[Collected data]

--- START ---

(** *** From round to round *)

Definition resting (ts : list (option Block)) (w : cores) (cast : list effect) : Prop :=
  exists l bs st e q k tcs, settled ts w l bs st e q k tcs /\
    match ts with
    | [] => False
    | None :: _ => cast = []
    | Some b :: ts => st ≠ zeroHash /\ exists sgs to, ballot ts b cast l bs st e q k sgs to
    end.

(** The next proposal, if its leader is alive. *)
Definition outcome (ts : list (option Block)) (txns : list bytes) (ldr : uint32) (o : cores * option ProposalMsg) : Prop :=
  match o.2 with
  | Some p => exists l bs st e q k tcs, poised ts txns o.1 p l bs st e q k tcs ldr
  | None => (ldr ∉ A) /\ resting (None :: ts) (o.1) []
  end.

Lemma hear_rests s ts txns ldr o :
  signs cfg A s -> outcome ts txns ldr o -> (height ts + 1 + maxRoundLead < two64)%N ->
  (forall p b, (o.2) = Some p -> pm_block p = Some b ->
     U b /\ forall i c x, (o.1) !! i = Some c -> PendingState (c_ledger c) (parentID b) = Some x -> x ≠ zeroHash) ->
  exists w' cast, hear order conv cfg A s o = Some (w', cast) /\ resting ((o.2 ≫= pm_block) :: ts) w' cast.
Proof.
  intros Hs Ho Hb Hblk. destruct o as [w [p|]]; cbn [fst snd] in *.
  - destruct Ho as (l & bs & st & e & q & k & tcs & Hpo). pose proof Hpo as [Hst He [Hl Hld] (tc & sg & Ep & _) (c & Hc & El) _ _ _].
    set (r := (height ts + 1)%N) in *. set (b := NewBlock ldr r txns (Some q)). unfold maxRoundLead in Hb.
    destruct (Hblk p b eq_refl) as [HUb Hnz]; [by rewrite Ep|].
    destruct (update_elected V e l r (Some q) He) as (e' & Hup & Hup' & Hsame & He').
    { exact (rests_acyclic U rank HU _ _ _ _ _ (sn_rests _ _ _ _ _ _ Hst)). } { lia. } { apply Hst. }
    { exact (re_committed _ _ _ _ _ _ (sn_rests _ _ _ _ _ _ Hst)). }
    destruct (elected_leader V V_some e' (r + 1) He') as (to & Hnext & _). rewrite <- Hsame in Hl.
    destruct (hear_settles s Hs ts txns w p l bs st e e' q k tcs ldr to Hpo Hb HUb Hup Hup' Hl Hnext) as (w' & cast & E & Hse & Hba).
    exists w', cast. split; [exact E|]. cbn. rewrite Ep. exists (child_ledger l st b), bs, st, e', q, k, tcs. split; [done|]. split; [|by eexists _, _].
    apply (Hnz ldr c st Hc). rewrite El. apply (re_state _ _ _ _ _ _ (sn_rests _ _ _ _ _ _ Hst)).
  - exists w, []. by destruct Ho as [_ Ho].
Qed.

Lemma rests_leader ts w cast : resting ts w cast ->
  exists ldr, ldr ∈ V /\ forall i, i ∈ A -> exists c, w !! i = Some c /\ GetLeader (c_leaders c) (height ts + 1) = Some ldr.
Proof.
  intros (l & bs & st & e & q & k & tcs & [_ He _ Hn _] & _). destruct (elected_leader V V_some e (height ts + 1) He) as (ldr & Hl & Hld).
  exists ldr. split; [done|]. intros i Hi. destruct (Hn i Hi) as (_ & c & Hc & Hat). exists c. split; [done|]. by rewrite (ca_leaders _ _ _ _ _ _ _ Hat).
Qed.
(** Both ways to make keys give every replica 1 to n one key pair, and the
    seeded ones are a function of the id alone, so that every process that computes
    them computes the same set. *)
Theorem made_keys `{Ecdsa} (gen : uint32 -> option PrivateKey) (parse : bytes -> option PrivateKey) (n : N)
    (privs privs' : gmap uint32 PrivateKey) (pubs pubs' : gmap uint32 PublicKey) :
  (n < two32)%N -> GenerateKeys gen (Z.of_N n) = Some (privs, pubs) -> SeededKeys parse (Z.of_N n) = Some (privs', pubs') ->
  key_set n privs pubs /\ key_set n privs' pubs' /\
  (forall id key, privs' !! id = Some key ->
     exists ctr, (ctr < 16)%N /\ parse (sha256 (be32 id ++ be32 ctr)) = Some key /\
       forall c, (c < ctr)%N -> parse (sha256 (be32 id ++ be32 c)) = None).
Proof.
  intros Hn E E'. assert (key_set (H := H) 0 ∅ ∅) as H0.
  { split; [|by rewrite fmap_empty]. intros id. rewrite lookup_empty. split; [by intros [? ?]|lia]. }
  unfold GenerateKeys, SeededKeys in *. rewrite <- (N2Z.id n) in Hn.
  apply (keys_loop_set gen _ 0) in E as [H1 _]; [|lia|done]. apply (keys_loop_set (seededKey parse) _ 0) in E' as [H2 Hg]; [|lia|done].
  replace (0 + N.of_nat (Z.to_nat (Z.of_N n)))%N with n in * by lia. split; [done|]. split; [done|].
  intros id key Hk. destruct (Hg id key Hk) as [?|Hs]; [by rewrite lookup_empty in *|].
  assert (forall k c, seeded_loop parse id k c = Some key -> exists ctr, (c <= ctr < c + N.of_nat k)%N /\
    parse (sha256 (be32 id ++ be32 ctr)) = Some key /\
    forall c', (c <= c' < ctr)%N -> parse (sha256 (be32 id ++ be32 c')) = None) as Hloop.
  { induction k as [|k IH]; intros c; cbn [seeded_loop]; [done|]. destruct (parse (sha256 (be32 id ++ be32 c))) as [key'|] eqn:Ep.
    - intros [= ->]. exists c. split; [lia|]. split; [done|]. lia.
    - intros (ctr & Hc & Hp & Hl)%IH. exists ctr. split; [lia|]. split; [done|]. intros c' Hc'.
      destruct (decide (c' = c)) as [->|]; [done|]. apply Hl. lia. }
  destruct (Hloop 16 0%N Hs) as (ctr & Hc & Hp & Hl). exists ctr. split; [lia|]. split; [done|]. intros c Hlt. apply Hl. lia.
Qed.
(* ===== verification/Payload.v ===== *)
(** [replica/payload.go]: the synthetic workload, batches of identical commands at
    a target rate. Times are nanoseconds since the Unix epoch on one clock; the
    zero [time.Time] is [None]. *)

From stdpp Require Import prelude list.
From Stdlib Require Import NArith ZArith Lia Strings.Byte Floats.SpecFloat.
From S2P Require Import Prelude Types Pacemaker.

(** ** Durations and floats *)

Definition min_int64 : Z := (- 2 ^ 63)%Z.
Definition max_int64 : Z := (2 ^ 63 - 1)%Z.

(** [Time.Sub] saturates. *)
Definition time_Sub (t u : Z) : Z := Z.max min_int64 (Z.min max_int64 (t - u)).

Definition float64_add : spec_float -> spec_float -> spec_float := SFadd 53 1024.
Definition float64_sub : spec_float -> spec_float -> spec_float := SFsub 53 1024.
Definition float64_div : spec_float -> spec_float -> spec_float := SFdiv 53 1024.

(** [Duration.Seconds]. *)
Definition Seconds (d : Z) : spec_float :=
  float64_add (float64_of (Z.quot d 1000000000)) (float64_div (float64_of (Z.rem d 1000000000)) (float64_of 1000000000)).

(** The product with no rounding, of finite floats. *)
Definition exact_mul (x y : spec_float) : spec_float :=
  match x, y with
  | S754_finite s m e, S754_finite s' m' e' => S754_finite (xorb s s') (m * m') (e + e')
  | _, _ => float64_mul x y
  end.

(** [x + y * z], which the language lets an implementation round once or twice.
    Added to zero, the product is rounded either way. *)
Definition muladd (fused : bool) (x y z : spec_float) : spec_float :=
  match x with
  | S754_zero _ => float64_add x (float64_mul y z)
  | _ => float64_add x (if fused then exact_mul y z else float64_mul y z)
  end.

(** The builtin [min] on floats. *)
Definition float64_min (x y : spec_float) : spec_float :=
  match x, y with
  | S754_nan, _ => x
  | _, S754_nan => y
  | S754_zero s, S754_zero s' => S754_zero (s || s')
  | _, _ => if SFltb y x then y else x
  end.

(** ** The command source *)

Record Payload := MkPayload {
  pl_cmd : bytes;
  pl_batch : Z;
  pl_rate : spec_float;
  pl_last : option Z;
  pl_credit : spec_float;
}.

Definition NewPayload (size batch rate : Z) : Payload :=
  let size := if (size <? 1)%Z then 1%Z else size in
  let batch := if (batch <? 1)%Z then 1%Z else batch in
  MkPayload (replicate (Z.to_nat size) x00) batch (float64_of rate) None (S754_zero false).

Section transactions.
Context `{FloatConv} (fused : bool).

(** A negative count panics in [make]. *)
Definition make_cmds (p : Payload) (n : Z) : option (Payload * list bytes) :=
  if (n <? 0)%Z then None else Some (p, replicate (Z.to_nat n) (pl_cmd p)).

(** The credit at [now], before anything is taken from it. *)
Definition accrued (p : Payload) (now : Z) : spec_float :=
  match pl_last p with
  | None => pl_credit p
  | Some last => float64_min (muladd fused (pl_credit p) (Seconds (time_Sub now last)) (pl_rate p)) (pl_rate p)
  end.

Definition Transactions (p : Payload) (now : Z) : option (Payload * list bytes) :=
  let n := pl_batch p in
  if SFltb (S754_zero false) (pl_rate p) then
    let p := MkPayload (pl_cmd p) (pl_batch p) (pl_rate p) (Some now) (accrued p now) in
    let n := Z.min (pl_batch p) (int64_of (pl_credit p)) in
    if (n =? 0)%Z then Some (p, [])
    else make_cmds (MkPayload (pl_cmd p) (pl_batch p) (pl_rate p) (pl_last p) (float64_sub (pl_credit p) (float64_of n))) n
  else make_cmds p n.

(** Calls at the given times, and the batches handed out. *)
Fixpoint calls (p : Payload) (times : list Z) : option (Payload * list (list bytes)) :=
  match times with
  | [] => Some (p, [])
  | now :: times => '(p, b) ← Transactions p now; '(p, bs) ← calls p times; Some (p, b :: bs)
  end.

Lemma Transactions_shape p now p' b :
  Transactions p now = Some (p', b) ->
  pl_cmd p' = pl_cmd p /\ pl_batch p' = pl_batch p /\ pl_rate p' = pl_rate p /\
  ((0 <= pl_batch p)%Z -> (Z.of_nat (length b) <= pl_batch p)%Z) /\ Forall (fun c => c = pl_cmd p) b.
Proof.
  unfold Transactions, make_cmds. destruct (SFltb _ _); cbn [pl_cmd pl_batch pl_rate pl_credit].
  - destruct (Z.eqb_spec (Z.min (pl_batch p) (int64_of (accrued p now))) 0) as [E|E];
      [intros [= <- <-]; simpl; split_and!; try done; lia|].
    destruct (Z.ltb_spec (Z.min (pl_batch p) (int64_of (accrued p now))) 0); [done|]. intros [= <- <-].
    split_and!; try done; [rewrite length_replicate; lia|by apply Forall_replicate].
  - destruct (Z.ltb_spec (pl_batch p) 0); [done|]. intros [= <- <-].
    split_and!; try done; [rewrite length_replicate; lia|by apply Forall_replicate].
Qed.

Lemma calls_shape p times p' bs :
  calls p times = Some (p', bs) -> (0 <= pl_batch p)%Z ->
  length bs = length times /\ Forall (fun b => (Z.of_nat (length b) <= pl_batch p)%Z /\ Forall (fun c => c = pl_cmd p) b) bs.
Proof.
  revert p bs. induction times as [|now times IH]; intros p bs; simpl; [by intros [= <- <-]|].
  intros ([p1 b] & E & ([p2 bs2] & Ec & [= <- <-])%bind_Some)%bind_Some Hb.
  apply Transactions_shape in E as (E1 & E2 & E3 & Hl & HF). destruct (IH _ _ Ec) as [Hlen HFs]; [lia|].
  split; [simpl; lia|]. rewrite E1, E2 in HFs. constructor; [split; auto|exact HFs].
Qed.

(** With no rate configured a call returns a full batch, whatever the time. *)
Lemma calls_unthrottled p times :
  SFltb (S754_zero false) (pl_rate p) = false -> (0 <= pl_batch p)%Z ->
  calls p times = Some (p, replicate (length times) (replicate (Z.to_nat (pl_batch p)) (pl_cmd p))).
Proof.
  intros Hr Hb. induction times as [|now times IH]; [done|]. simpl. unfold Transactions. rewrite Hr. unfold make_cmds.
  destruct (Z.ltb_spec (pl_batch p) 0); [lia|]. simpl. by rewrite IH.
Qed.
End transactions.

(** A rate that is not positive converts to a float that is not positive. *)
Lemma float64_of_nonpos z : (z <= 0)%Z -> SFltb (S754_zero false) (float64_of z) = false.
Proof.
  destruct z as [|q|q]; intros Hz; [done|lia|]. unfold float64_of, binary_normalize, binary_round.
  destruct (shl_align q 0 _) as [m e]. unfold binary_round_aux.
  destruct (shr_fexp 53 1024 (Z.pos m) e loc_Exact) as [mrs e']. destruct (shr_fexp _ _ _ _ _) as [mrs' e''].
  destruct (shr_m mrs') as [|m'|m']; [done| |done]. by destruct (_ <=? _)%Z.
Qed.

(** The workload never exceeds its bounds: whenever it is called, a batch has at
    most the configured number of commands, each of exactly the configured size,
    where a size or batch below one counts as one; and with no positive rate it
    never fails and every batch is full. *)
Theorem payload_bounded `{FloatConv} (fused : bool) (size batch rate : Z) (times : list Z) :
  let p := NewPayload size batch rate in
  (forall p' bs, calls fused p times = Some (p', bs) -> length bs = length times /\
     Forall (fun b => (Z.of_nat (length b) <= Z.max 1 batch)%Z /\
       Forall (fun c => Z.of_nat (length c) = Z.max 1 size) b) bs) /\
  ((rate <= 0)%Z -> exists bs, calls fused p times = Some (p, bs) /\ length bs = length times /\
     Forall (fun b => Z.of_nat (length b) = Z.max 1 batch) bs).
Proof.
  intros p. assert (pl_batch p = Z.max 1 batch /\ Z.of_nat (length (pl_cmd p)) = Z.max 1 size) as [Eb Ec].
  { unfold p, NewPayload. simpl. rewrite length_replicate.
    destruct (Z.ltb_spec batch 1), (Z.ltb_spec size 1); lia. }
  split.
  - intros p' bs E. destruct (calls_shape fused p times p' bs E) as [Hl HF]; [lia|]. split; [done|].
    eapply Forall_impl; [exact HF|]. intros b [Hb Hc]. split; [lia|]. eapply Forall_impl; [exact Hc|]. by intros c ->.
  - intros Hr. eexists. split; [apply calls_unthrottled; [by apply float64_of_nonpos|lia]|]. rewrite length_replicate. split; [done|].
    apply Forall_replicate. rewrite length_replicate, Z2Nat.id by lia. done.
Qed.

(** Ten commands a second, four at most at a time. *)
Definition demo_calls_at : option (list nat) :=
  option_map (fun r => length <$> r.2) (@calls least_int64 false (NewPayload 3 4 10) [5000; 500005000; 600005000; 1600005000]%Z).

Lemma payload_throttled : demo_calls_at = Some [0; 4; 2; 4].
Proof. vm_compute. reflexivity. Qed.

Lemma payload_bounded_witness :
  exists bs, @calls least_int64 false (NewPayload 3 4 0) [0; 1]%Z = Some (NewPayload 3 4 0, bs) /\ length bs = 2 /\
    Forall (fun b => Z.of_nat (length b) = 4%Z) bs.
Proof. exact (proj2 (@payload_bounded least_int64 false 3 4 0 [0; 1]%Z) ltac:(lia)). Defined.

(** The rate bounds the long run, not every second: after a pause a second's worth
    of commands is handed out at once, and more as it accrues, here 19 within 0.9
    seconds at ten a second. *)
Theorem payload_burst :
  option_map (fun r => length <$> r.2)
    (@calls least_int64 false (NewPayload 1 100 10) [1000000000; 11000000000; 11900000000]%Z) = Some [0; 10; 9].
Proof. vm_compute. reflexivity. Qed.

--- END ---

Prompt: As the answer, set down only the lines from the data above between the one holding "destruct (Hloop 16" and the one holding "zero [time.Time] is [None]. *)", inclusive, exactly as they read.

Your solution:
  destruct (Hloop 16 0%N Hs) as (ctr & Hc & Hp & Hl). exists ctr. split; [lia|]. split; [done|]. intros c Hlt. apply Hl. lia.
Qed.
(* ===== verification/Payload.v ===== *)
(** [replica/payload.go]: the synthetic workload, batches of identical commands at
    a target rate. Times are nanoseconds since the Unix epoch on one clock; the
    zero [time.Time] is [None]. *)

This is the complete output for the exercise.